● Work to be completed:
Repeat, exactly as written, the lines of the records below from the first through the line with "Lemma banded_app lo", but none past it.

● Data shown:
Lemma banded_weaken lo hi lo' hi' l :
  (lo' <= lo)%nat -> (hi <= hi')%nat -> banded lo hi l -> banded lo' hi' l.
Proof.
  intros Hlo Hhi [Hs Hb]. split; [exact Hs|].
  eapply Forall_impl; [exact Hb|]. simpl. intros c Hc. lia.
Qed.

Lemma banded_app lo mid hi l1 l2 :
  (lo <= mid <= hi)%nat ->
  banded lo mid l1 -> banded mid hi l2 -> banded lo hi (l1 ++ l2).
Proof.
  intros Hmid [Hs1 Hb1] [Hs2 Hb2]. split.
  - apply StronglySorted_app_2; [|exact Hs1|exact Hs2].
    intros x1 x2 H1 H2.
    rewrite Forall_forall in Hb1, Hb2.
    specialize (Hb1 x1 H1). specialize (Hb2 x2 H2). simpl in *. lia.
  - apply Forall_app. split.
    + eapply Forall_impl; [exact Hb1|]. simpl. intros c Hc. lia.
    + eapply Forall_impl; [exact Hb2|]. simpl. intros c Hc. lia.
Qed.

Lemma banded_c_if lo hi c calls :
  banded lo hi calls -> banded lo hi (c_if c calls).
Proof. intros Hb. unfold c_if. destruct (c_true c); auto using banded_nil. Qed.

Lemma banded_one c : banded (step_rank c) (step_rank c) [c].
Proof. apply banded_const. constructor; [reflexivity|constructor]. Qed.

Lemma signal_pass_rank set h :
  Forall (fun c => step_rank c = step_rank (Signal 0 h)) (signal_pass set h).
Proof.
  unfold signal_pass. apply Forall_forall. intros c Hc.
  apply list_elem_of_In, in_flat_map in Hc as (i & _ & Hc).
  unfold c_if in Hc. destruct (c_true (sigismember set i)); [|contradiction].
  destruct Hc as [<-|[]]. reflexivity.
Qed.

Lemma keep_fd_rank fd_map :
  Forall (fun c => step_rank c = 7%nat) (keep_fd fd_map).
Proof.
  unfold keep_fd. apply Forall_forall. intros c Hc.
  apply list_elem_of_In, in_flat_map in Hc as ([i fd] & _ & Hc).
  destruct (fd =? Z.of_nat i); [contradiction|].
  destruct Hc as [<-|[<-|[]]]; reflexivity.
Qed.

Lemma child_setup_banded fd_map inherit :
  banded 1 7 (child_setup fd_map inherit).
Proof.
  unfold child_setup.
  apply (banded_app 1 1 7); [lia|apply banded_c_if, (banded_one (Setpgid 0 _))|].
  apply (banded_app 1 2 7); [lia| |].
  { apply banded_c_if, (banded_weaken 2 2); [lia|lia|].
    apply (banded_one (Sigprocmask_SETMASK _)). }
  apply (banded_app 2 3 7); [lia| |].
  { apply banded_c_if, (banded_weaken 3 3); [lia|lia|].
    apply (banded_one Setsid). }
  apply (banded_app 3 4 7); [lia| |].
  { apply banded_c_if, (banded_weaken 4 4); [lia|lia|].
    apply (banded_one (Setrlimit_STACK _ _)). }
  apply (banded_app 4 5 7); [lia| |].
  { apply banded_c_if, (banded_weaken 5 5); [lia|lia|].
    apply banded_const, (signal_pass_rank _ SIG_DFL). }
  apply (banded_app 5 6 7); [lia| |].
  { apply banded_c_if, (banded_weaken 6 6); [lia|lia|].
    apply banded_const, (signal_pass_rank _ SIG_IGN). }
  apply (banded_weaken 7 7); [lia|lia|].
  apply banded_const, keep_fd_rank.
Qed.

Lemma spawn_banded h path fd_map inherit argv envp :
  banded 0 8 (fst (spawn h path fd_map inherit argv envp)).
Proof.
  assert (Hfork : forall forked, forked = [] \/ forked = [Fork] ->
            banded 0 0 forked).
  { intros ? [->| ->]; [apply banded_nil|apply (banded_one Fork)]. }
  assert (Hchild : forall forked, forked = [] \/ forked = [Fork] ->
            banded 0 8 (forked ++ child_setup fd_map inherit
                               ++ [Execve path argv envp])).
  { intros forked Hf. apply (banded_app 0 0 8); [lia|auto|].
    apply (banded_app 0 7 8); [lia| |].
    - eapply banded_weaken; [| |apply child_setup_banded]; lia.
    - apply (banded_weaken 8 8); [lia|lia|]. apply (banded_one (Execve _ _ _)). }
  unfold spawn.
  destruct (c_true (Z.land (flags inherit) SPAWN_EXEC)).
  - simpl. destruct (execve_ok h); simpl; apply (Hchild []); auto.
  - destruct (c_true (fork_ret h)); simpl.
    + apply (banded_weaken 0 0); [lia|lia|]. apply Hfork. auto.
    + destruct (execve_ok h); simpl; apply (Hchild [Fork]); auto.
Qed.

(** X1. The host calls of [spawn] and of [spawnve] are issued in the order
    of the steps: fork; process group; signal mask; session; stack
    limit; default dispositions; ignored dispositions; descriptor
    remapping; image replacement; wait.  No call of a later step comes
    before a call of an earlier one, for any input and any host. *)
Theorem spawn_steps_in_order h attr mode path fd_map inherit argv envp :
  in_step_order (fst (spawn h path fd_map inherit argv envp))
  /\ in_step_order (fst (spawnve h attr mode path argv envp)).
Proof.
  split; [apply spawn_banded|].
  unfold spawnve. destruct (mode_flags mode) as [fl|]; [|constructor].
  pose proof (spawn_banded h path [] (set_flags fl attr) argv envp) as Hb.
  destruct (spawn h path [] (set_flags fl attr) argv envp) as [calls e].
  simpl in Hb.
  assert (Hw : forall pid, in_step_order (calls ++ [Waitpid pid 0])).
  { intros pid. apply (banded_app 0 8 9 calls [Waitpid pid 0]); [lia|exact Hb|].
    apply (banded_weaken 9 9); [lia|lia|]. apply (banded_one (Waitpid _ _)). }
  destruct e as [pid| |]; simpl; try apply Hb.
  destruct (negb (pid =? -1) && (mode =? P_WAIT)); [|apply Hb].
  destruct (wait_status h pid); simpl; apply Hw.
Qed.

(** With both the process-group and the session flag set, [setpgid] is
    issued before [setsid] on the child path. *)
Example spawn_group_then_session :
  fst (spawn child_host "/bin/true" [] inherit_all_steps [] None)
  = [Fork; Setpgid 0 77; Sigprocmask_SETMASK [5]; Setsid;
     Setrlimit_STACK (RLIM 65536) RLIM_INFINITY;
     Signal 2 SIG_DFL; Signal 15 SIG_IGN; Execve "/bin/true" [] None].
Proof. reflexivity. Qed.

(** ** spawn: what is read from the inheritance record *)

Lemma tested_bit f1 f2 b :
  Z.land spawn_tested_flags b = b ->
  Z.land f1 spawn_tested_flags = Z.land f2 spawn_tested_flags ->
  Z.land f1 b = Z.land f2 b.
Proof.
  intros Hb Hf. rewrite <- Hb, !Z.land_assoc, Hf. reflexivity.
Qed.

Lemma c_if_congr c calls calls' :
  (c <> 0 -> calls = calls') -> c_if c calls = c_if c calls'.
Proof.
  intros Heq. unfold c_if. destruct (c_true c) eqn:Hc; [|reflexivity].
  apply Heq. now apply c_true_spec.
Qed.

Lemma spawn_governed h path fd_map i1 i2 argv envp :
  Z.land (flags i1) spawn_tested_flags = Z.land (flags i2) spawn_tested_flags ->
  (Z.land (flags i1) SPAWN_SETGROUP <> 0 -> pgroup i1 = pgroup i2) ->
  (Z.land (flags i1) SPAWN_SETSIGMASK <> 0 -> sigmask i1 = sigmask i2) ->
  (Z.land (flags i1) SPAWN_SETSTACKMAX <> 0 -> stack_max i1 = stack_max i2) ->
  (Z.land (flags i1) SPAWN_SETSIGDEF <> 0 -> sigdefault i1 = sigdefault i2) ->
  (Z.land (flags i1) SPAWN_SETSIGIGN <> 0 -> sigignore i1 = sigignore i2) ->
  spawn h path fd_map i1 argv envp = spawn h path fd_map i2 argv envp.
Proof.
  intros Hf Hpg Hsm Hst Hsd Hsi.
  assert (Hsetup : child_setup fd_map i1 = child_setup fd_map i2).
  { unfold child_setup.
    rewrite <- (tested_bit (flags i1) (flags i2) SPAWN_SETGROUP eq_refl Hf).
    rewrite <- (tested_bit (flags i1) (flags i2) SPAWN_SETSIGMASK eq_refl Hf).
    rewrite <- (tested_bit (flags i1) (flags i2) SPAWN_SETSID eq_refl Hf).
    rewrite <- (tested_bit (flags i1) (flags i2) SPAWN_SETSTACKMAX eq_refl Hf).
    rewrite <- (tested_bit (flags i1) (flags i2) SPAWN_SETSIGDEF eq_refl Hf).
    rewrite <- (tested_bit (flags i1) (flags i2) SPAWN_SETSIGIGN eq_refl Hf).
    rewrite (c_if_congr _ [Setpgid 0 (pgroup i1)] [Setpgid 0 (pgroup i2)])
      by (intros Hc; now rewrite Hpg).
    rewrite (c_if_congr _ [Sigprocmask_SETMASK (sigmask i1)]
               [Sigprocmask_SETMASK (sigmask i2)])
      by (intros Hc; now rewrite Hsm).
    rewrite (c_if_congr _ [Setrlimit_STACK (RLIM (stack_max i1)) RLIM_INFINITY]
               [Setrlimit_STACK (RLIM (stack_max i2)) RLIM_INFINITY])
      by (intros Hc; now rewrite Hst).
    rewrite (c_if_congr _ (signal_pass (sigdefault i1) SIG_DFL)
               (signal_pass (sigdefault i2) SIG_DFL))
      by (intros Hc; now rewrite Hsd).
    rewrite (c_if_congr _ (signal_pass (sigignore i1) SIG_IGN)
               (signal_pass (sigignore i2) SIG_IGN))
      by (intros Hc; now rewrite Hsi).
    reflexivity. }
  unfold spawn.
  rewrite <- (tested_bit (flags i1) (flags i2) SPAWN_EXEC eq_refl Hf), Hsetup.
  reflexivity.
Qed.

(** X2. [spawn] looks at seven flag bits and reads a payload member only
    when its governing bit is set: two inheritance records that agree on
    those bits and on the governed members give the same calls and the
    same ending, whatever their other bits (no-zombie, scheduling,
    partition, alignment, debug, ...) and other members hold. *)
Theorem spawn_ignores_ungoverned h path fd_map i1 i2 argv envp :
  Z.land (flags i1) spawn_tested_flags = Z.land (flags i2) spawn_tested_flags ->
  (Z.land (flags i1) SPAWN_SETGROUP <> 0 -> pgroup i1 = pgroup i2) ->
  (Z.land (flags i1) SPAWN_SETSIGMASK <> 0 -> sigmask i1 = sigmask i2) ->
  (Z.land (flags i1) SPAWN_SETSTACKMAX <> 0 -> stack_max i1 = stack_max i2) ->
  (Z.land (flags i1) SPAWN_SETSIGDEF <> 0 -> sigdefault i1 = sigdefault i2) ->
  (Z.land (flags i1) SPAWN_SETSIGIGN <> 0 -> sigignore i1 = sigignore i2) ->
  spawn h path fd_map i1 argv envp = spawn h path fd_map i2 argv envp.
Proof. apply spawn_governed. Qed.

● Answer area:
Lemma banded_weaken lo hi lo' hi' l :
  (lo' <= lo)%nat -> (hi <= hi')%nat -> banded lo hi l -> banded lo' hi' l.
Proof.
  intros Hlo Hhi [Hs Hb]. split; [exact Hs|].
  eapply Forall_impl; [exact Hb|]. simpl. intros c Hc. lia.
Qed.

Lemma banded_app lo mid hi l1 l2 :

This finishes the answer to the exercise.